Seventh Circuit: Title VII Protects Against Sexual Orientation Discrimination in the Workplace

In an en banc opinion which the dissent calls “momentous”, on April 4, 2017, the Seventh Circuit held “that a person who alleges discrimination on the basis of her sexual orientation has put forth a case of sex discrimination for Title VII purposes.”   With this opinion, the 7th Circuit becomes the first in the nation to explicitly recognize sexual orientation as a protected classification under Title VII.

In the past, same sex sexual harassment claims have been cognizable under Title VII on the theory that it was the gender of the victim that motivated the harassment.  The EEOC concluded that sexual orientation discrimination was actionable under Title VII more than two years ago in Baldwin v.
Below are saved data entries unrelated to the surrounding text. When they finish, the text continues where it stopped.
(** The first file holds a null amount, the second is clean, the third
    cannot be read. *)
Definition sample_read_parquet (bronze_file : Path) : result DataFrame :=
  if String.eqb (stem bronze_file) "transactions_2024" then Ok half_null_frame
  else if String.eqb (stem bronze_file) "transactions_2025"
       then Ok (amount_frame 0 1)
       else Raise (OtherError "No such file or directory").

(* ------------------------------------------------------------------ *)
(** ** Counting and ratios *)

Lemma count_le_length (A : Type) (p : A -> bool) (l : list A) :
  (Py.count p l <= List.length l)%nat.
Proof.
  unfold Py.count.
  induction l as [|x l IH]; simpl; [lia|].
  destruct (p x); simpl; lia.
Qed.

Lemma inject_nat_nonneg (n : nat) : 0 <= inject_Z (Z.of_nat n).
Proof.
  change 0 with (inject_Z 0). rewrite <- Zle_Qle. lia.
Qed.

Lemma inject_nat_pos (n : nat) : (0 < n)%nat -> 0 < inject_Z (Z.of_nat n).
Proof.
  intros H. change 0 with (inject_Z 0). rewrite <- Zlt_Qlt. lia.
Qed.

Lemma inject_nat_S (n : nat) :
  inject_Z (Z.of_nat (S n)) == inject_Z (Z.of_nat n) + 1.
Proof.
  rewrite Nat2Z.inj_succ. unfold Z.succ. rewrite inject_Z_plus. reflexivity.
Qed.

Lemma truediv_bounds (p n : nat) :
  (0 < n)%nat -> (p <= n)%nat -> 0 <= Py.truediv p n <= 1.
Proof.
  intros Hn Hp. unfold Py.truediv.
  pose proof (inject_nat_pos Hn) as Hpos.
  split.
  - apply Qle_shift_div_l; [assumption|].
    rewrite Qmult_0_l. apply inject_nat_nonneg.
  - apply Qle_shift_div_r; [assumption|].
    rewrite Qmult_1_l. rewrite <- Zle_Qle. lia.
Qed.

Lemma truediv_same (n : nat) : (0 < n)%nat -> Py.truediv n n == 1.
Proof.
  intros Hn. unfold Py.truediv, Qdiv. apply Qmult_inv_r.
  pose proof (inject_nat_pos Hn) as Hpos. intros E. rewrite E in Hpos.
  now apply Qlt_irrefl in Hpos.
Qed.

Lemma ratio_bounds (p n : nat) : (p <= n)%nat -> 0 <= ratio p n <= 1.
Proof.
  intros Hp. unfold ratio.
  destruct (Nat.ltb_spec 0 n) as [Hn|Hn].
  - now apply truediv_bounds.
  - split; [apply Qle_refl | discriminate].
Qed.

Lemma ratio_full (n : nat) : (0 < n)%nat -> ratio n n == 1.
Proof.
  intros Hn. unfold ratio.
  destruct (Nat.ltb_spec 0 n) as [_|Hn']; [now apply truediv_same | lia].
Qed.

Lemma ratio_zero (n : nat) : ratio 0 n == 0.
Proof.
  unfold ratio, Py.truediv. destruct (0 <? n)%nat; [|reflexivity].
  simpl. unfold Qdiv. apply Qmult_0_l.
Qed.

(* ------------------------------------------------------------------ *)
(** ** Facts about the pandas fragment *)

Lemma bind_Ok (A B : Type) (m : result A) (k : A -> result B) (b : B) :
  Py.bind m k = Ok b -> exists a, m = Ok a /\ k a = Ok b.
Proof.
  destruct m as [a|e]; simpl; intros H; [now exists a | discriminate].
Qed.

(** Forget the collaborators a statement does not mention. *)
Ltac clear_unused := repeat match goal with x : _ |- _ => clear x end.

Ltac bind_inv H :=
  let a := fresh "a" in
  let Ha := fresh "Ha" in
  apply bind_Ok in H; destruct H as (a & Ha & H).

Lemma mapM_length (A B : Type) (f : A -> result B) (l : list A) (l' : list B) :
  Py.mapM f l = Ok l' -> List.length l' = List.length l.
Proof.
  revert l'. induction l as [|x l IH]; simpl; intros l' H.
  - now inversion H.
  - bind_inv H. bind_inv H. inversion H; subst. simpl. f_equal. now apply IH.
Qed.

Lemma mapM_total (A B : Type) (f : A -> result B) (l : list A) :
  (forall x, In x l -> exists y, f x = Ok y) -> exists l', Py.mapM f l = Ok l'.
Proof.
  induction l as [|x l IH]; simpl; intros H.
  - now exists [].
  - destruct (H x (or_introl eq_refl)) as (y & Hy). rewrite Hy. simpl.
    destruct IH as (l' & Hl'); [intros z Hz; apply H; now right|].
    rewrite Hl'. simpl. now exists (y :: l').
Qed.

Lemma mapM_ext_in (A B : Type) (f g : A -> result B) (l : list A) :
  (forall x, In x l -> f x = g x) -> Py.mapM f l = Py.mapM g l.
Proof.
  induction l as [|x l IH]; simpl; intros H; [reflexivity|].
  rewrite (H x (or_introl eq_refl)), IH; [reflexivity|].
  intros y Hy. apply H. now right.
Qed.

Lemma find_column_mem (column : string) (h : list Column) (i : nat) :
  Py.mem column (map label h) = true ->
  exists j d, find_column column h i = Some (j, d).
Proof.
  revert i. induction h as [|c h IH]; simpl; intros i H; [discriminate|].
  destruct (String.eqb column (label c)); [now eauto|].
  simpl in H. now apply IH.
Qed.

Lemma find_column_not_mem (column : string) (h : list Column) (i : nat) :
  Py.mem column (map label h) = false -> find_column column h i = None.
Proof.
  revert i. induction h as [|c h IH]; simpl; intros i H; [reflexivity|].
  destruct (String.eqb column (label c)); [discriminate|].
  simpl in H. now apply IH.
Qed.

(** [df[column]] returns for every label of [df.columns]. *)
Lemma getitem_mem (df : DataFrame) (column : string) :
  Py.mem column (columns df) = true -> exists s, getitem df column = Ok s.
Proof.
  intros H. unfold getitem, columns in *.
  destruct (find_column_mem _ _ 0 H) as (j & d & E). rewrite E. eauto.
Qed.

Lemma mem_In (x : string) (l : list string) : In x l -> Py.mem x l = true.
Proof.
  intros H. unfold Py.mem. apply existsb_exists. exists x. split; [assumption|].
  apply String.eqb_refl.
Qed.

Lemma getitem_In (df : DataFrame) (column : string) :
  In column (columns df) -> exists s, getitem df column = Ok s.
Proof. intros H. apply getitem_mem. now apply mem_In. Qed.

(** Every column has as many values as the frame has rows. *)
Lemma getitem_length (df : DataFrame) (column : string) (s : Series) :
  getitem df column = Ok s -> List.length (values s) = len df.
Proof.
  unfold getitem, len. destruct (find_column column (header df) 0) as [[i d]|];
    intros H; inversion H; subst; simpl. apply length_map.
Qed.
Foxx, EEOC Appeal No. 0120133080, 2015 WL 4397641 (July 15, 2015).  Still, numerous other circuit courts and district courts have come to the opposite conclusion.
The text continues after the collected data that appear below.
(** A frame whose loop, after [n] iterations, runs an iteration that
    returns, returns the same. *)
Lemma frame_returns (fuel : nat) (actions : list Action) env0 env n nav err env' :
  QuitProgram (ctx env0) = false ->
  iterates (menu_loop_body fuel actions) tt env0 tt env n ->
  (n < fuel)%nat ->
  menu_loop_body fuel actions tt env = (Return nav err, env') ->
  RunMenuActions fuel actions env0 = (Return nav err, env').
Proof.
  intros Hq Hit Hn Hret. rewrite RunMenuActions_unfold, Hq.
  unfold bind. now rewrite (loop_returns_after _ _ _ _ _ _ _ _ _ _ Hit Hn Hret).
Qed.


Lemma menu_body_choice run fuel actions env env1 action :
  chooses actions env env1 action ->
  menu_body run fuel (menu_options actions) actions tt env
  = match Action_ action with
    | Some f =>
        (r <- invoke (f fuel) ;;
         let '(navigation, err) := r in
         match err with
         | Some e => return_ NEXT (Some e)
         | None =>
             match navigation with
             | BACK => ret (Break tt)
             | REPEAT => ret (Continue tt)
             | NEXT => menu_descend run action
             end
         end)%go env1
    | None => menu_descend run action env1
    end.
Proof.
  intros (choice & Hread & Hexit & Hquit & Hpos & Hat & Hnode).
  unfold menu_body, bind at 1, Printf, modify.
  change (emit (Printed _) env) with (emit (Printed (menu_prompt actions)) env).
  unfold bind at 1. rewrite Hread.
  apply Z.eqb_neq in Hexit, Hquit. rewrite Hexit, Hquit.
  unfold bind at 1, at_index.
  replace (choice <? 0)%Z with false by (symmetry; apply Z.ltb_ge; lia).
  rewrite Hat. unfold ret. rewrite Hnode.
  destruct (Action_ action); reflexivity.
Qed.

(** What an iteration of the menu loop does with the result of the chosen
    behavior. *)
Lemma menu_body_behavior run fuel actions env env1 action f nav err env2 :
  chooses actions env env1 action ->
  Action_ action = Some f ->
  f fuel env1 = (Return nav err, env2) ->
  menu_body run fuel (menu_options actions) actions tt env
  = match err with
    | Some e => (Return NEXT (Some e), env2)
    | None =>
        match nav with
        | BACK => (Val (Break tt), env2)
        | REPEAT => (Val (Continue tt), env2)
        | NEXT => menu_descend run action env2
        end
    end.
Proof.
  intros Hch Hf Hrun. rewrite (menu_body_choice _ _ _ _ _ _ Hch), Hf.
  unfold bind, invoke. rewrite Hrun. destruct err; [reflexivity|].
  destruct nav; reflexivity.
Qed.

(** ** The start address of the assign-slot form *)

(** The prompt part of the assign-slot screen for a start address below the
    range of the selected slot. *)
Lemma AssignSlot_prompt_below_range (lib : Lib) (userId : Z) (st : Pager BwSlot)
    (env : Env) (choice text : string) (rest : list Line) (position : Z)
    (slot : BwSlot) (start low : Z) :
  stdin env = Text choice :: Text text :: rest ->
  selects choice (len (rows st)) position ->
  rows st !! Z.to_nat position = Some slot ->
  text <> "" ->
  IsValidIPv4Address lib text = true ->
  Ip2Int lib text = Ok start ->
  Ip2Int lib (MinAddress slot) = Ok low ->
  (start < low)%Z ->
  exists env',
    AssignSlot_prompt lib userId st env = (Return REPEAT None, env') /\
    trace env' = (trace env ++
                    [Printed (select_prompt "slot"); Read;
                     Printed ("Enter start IP [" +:+ MinAddress slot +:+ "]: "); Read;
                     Printed "Given start IP is below range. Try again"])%list /\
    ctx env' = ctx env /\ db env' = db env /\ router env' = router env /\
    stdin env' = rest.
Proof.
  intros Hin Hsel Hrow Htext Hvalid Hstart Hlow Hlt.
  destruct env as [c i t d r f]; simpl in Hin; subst i.
  pose proof (selects_row_token _ _ _ Hsel) as Htok.
  pose proof (GetChoice_selects _ _ _ Hsel) as Hok.
  destruct (selects_index _ _ _ Hsel) as [Hneg _].
  apply String.eqb_neq in Htext. apply Z.ltb_lt in Hlt.
  run_as E. unfold AssignSlot_prompt.
  row_prompt Htok. rewrite Hok. cbn. unfold at_index. rewrite Hneg, Hrow. cbn.
  unfold AssignSlot_startIP, try_, bind. cbn. rewrite Htext, Hvalid. cbn.
  rewrite Hstart, Hlow. cbn. rewrite Hlt. cbn.
  ran. cbn. rewrite <- !app_assoc. auto 10.
Qed.

(** The assign-slot behavior returns what an iteration of its list loop
    returns. *)
Lemma ActionAssignSlot_returns (lib : Lib) (fuel : nat) (env0 : Env) (userId : Z)
    (useDhcpBounds : bool) envA st envB n st' envC nav err env' :
  ctx env0 !! "userId" = Some userId ->
  loop fuel (AssignSlot_bounds) tt env0 = (Val useDhcpBounds, envA) ->
  iterates (AssignSlot_body lib userId useDhcpBounds) first_page envA st envB n ->
  (n < fuel)%nat ->
  AssignSlot_render lib useDhcpBounds st envB = (Val st', envC) ->
  AssignSlot_prompt lib userId st' envC = (Return nav err, env') ->
  ActionAssignSlot_Action lib fuel env0 = (Return nav err, env').
Proof.
  intros Hctx Hbounds Hit Hn Hrender Hprompt.
  unfold ActionAssignSlot_Action, bind at 1, get_ctx, exists_key, index.
  rewrite Hctx. cbn [negb]. unfold bind at 1. rewrite Hbounds.
  apply (loop_returns_after _ _ _ _ _ _ _ _ _ _ Hit Hn).
  unfold AssignSlot_body, bind. now rewrite Hrender.
Qed.

(** C9. The assign-slot behavior, called with ["userId"] bound: once the
    question about the DHCP bounds is answered, after any number of
    iterations of the list loop, when the list is rendered and the operator
    selects a row of it and enters a start address that is a valid IPv4
    address but lies below the minimum address of the selected slot, the
    behavior prints the "below range" message and returns [REPEAT] with a
    nil error. [env] is the state in which the behavior prompts for the row:
    from there on nothing but the two prompts, the two reads and the message
    happens, nothing is written and the context is untouched. *)
Theorem start_ip_below_range (lib : Lib) (fuel : nat) (env0 : Env) (userId : Z)
    (useDhcpBounds : bool) (envA : Env) (st : Pager BwSlot) (envB : Env) (n : nat)
    (st' : Pager BwSlot) (env : Env) (choice text : string) (rest : list Line)
    (position : Z) (slot : BwSlot) (start low : Z) :
  ctx env0 !! "userId" = Some userId ->
  loop fuel AssignSlot_bounds tt env0 = (Val useDhcpBounds, envA) ->
  iterates (AssignSlot_body lib userId useDhcpBounds) first_page envA st envB n ->
  (n < fuel)%nat ->
  AssignSlot_render lib useDhcpBounds st envB = (Val st', env) ->
  stdin env = Text choice :: Text text :: rest ->
  selects choice (len (rows st')) position ->
  rows st' !! Z.to_nat position = Some slot ->
  text <> "" ->
  IsValidIPv4Address lib text = true ->
  Ip2Int lib text = Ok start ->
  Ip2Int lib (MinAddress slot) = Ok low ->
  (start < low)%Z ->
  exists env',
    ActionAssignSlot_Action lib fuel env0 = (Return REPEAT None, env') /\
    AssignSlot_prompt lib userId st' env = (Return REPEAT None, env') /\
    trace env' = (trace env ++
                    [Printed (select_prompt "slot"); Read;
                     Printed ("Enter start IP [" +:+ MinAddress slot +:+ "]: "); Read;
                     Printed "Given start IP is below range. Try again"])%list /\
    ctx env' = ctx env /\ db env' = db env /\ router env' = router env /\
    stdin env' = rest.
Proof.
  intros Hctx Hbounds Hit Hn Hrender Hin Hsel Hrow Htext Hvalid Hstart Hlow Hlt.
  destruct (AssignSlot_prompt_below_range lib userId st' env choice text rest position
              slot start low Hin Hsel Hrow Htext Hvalid Hstart Hlow Hlt)
    as (env' & Hprompt & H).
  exists env'. split; [|split; [exact Hprompt|exact H]].
  exact (ActionAssignSlot_returns _ _ _ _ _ _ _ _ _ _ _ _ _ _
           Hctx Hbounds Hit Hn Hrender Hprompt).
Qed.

(** C10. In the assign-slot behavior a non-empty start address that is not
    a valid IPv4 address makes the behavior return [REPEAT] together with
    the error "invalid IPv4 address". A frame of the interpreter looks at
    the error of a behavior before it looks at its navigation value: when a
    behavior returns [REPEAT] with an error, the frame returns [NEXT] with
    that error at once, in the state the behavior left; when a behavior
    returns [REPEAT] with a nil error, as the assign-slot behavior does for
    a valid address out of range, the loop of the frame goes on to its next
    iteration. *)
Theorem malformed_start_ip (lib : Lib) :
  (forall userId st env choice text rest position slot,
     stdin env = Text choice :: Text text :: rest ->
     selects choice (len (rows st)) position ->
     rows st !! Z.to_nat position = Some slot ->
     text <> "" ->
     IsValidIPv4Address lib text = false ->
     exists env',
       AssignSlot_prompt lib userId st env
       = (Return REPEAT (Some (Errorf "invalid IPv4 address")), env') /\
       trace env' = (trace env ++
                       [Printed (select_prompt "slot"); Read;
                        Printed ("Enter start IP [" +:+ MinAddress slot +:+ "]: ");
                        Read])%list /\
       ctx env' = ctx env /\ stdin env' = rest)
  /\ (forall fuel actions env0 n env env1 action f e env2,
        QuitProgram (ctx env0) = false ->
        iterates (menu_loop_body fuel actions) tt env0 tt env n ->
        (n < fuel)%nat ->
        chooses actions env env1 action ->
        Action_ action = Some f ->
        f fuel env1 = (Return REPEAT (Some e), env2) ->
        RunMenuActions fuel actions env0 = (Return NEXT (Some e), env2))
  /\ (forall fuel actions env0 n env env1 action f env2,
        iterates (menu_loop_body fuel actions) tt env0 tt env n ->
        chooses actions env env1 action ->
        Action_ action = Some f ->
        f fuel env1 = (Return REPEAT None, env2) ->
        iterates (menu_loop_body fuel actions) tt env0 tt env2 (S n)).
Proof.
  split; [|split].
  - intros userId st env choice text rest position slot Hin Hsel Hrow Htext Hbad.
    destruct env as [c i t d r f]; simpl in Hin; subst i.
    pose proof (selects_row_token _ _ _ Hsel) as Htok.
    pose proof (GetChoice_selects _ _ _ Hsel) as Hok.
    destruct (selects_index _ _ _ Hsel) as [Hneg _].
    apply String.eqb_neq in Htext.
    run_as E. unfold AssignSlot_prompt.
    row_prompt Htok. rewrite Hok. cbn. unfold at_index. rewrite Hneg, Hrow. cbn.
    unfold AssignSlot_startIP, try_, bind. cbn. rewrite Htext, Hbad. cbn.
    ran. cbn. rewrite <- !app_assoc. auto.
  - intros fuel actions env0 n env env1 action f e env2 Hq Hit Hn Hch Hf Hrun.
    apply (frame_returns _ _ _ _ _ _ _ _ Hq Hit Hn).
    unfold menu_loop_body.
    now rewrite (menu_body_behavior _ _ _ _ _ _ _ _ _ _ Hch Hf Hrun).
  - intros fuel actions env0 n env env1 action f env2 Hit Hch Hf Hrun.
    apply (iterates_snoc _ _ _ _ _ _ _ _ Hit).
    unfold menu_loop_body.
    now rewrite (menu_body_behavior _ _ _ _ _ _ _ _ _ _ Hch Hf Hrun).
Qed.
The Seventh Circuit concluded that Title VII coverage of sexual orientation as a protected classification is supported both by the standard analysis (comparing the Plaintiff to someone of the opposite gender with the exact same facts) as well as under an associational theory as was the case in the Supreme Court’s opinion in Loving v. Virginia, 388 U.S. 1 (1967).  Judge Posner in concurrence adds a third basis for finding that Title VII protects against discrimination based on sexual orientation through a process he calls “judicial interpretive updating”.  In a nutshell, Judge Posner notes that while perhaps the word “sex” did not include “sexual orientation” in 1964, it does today.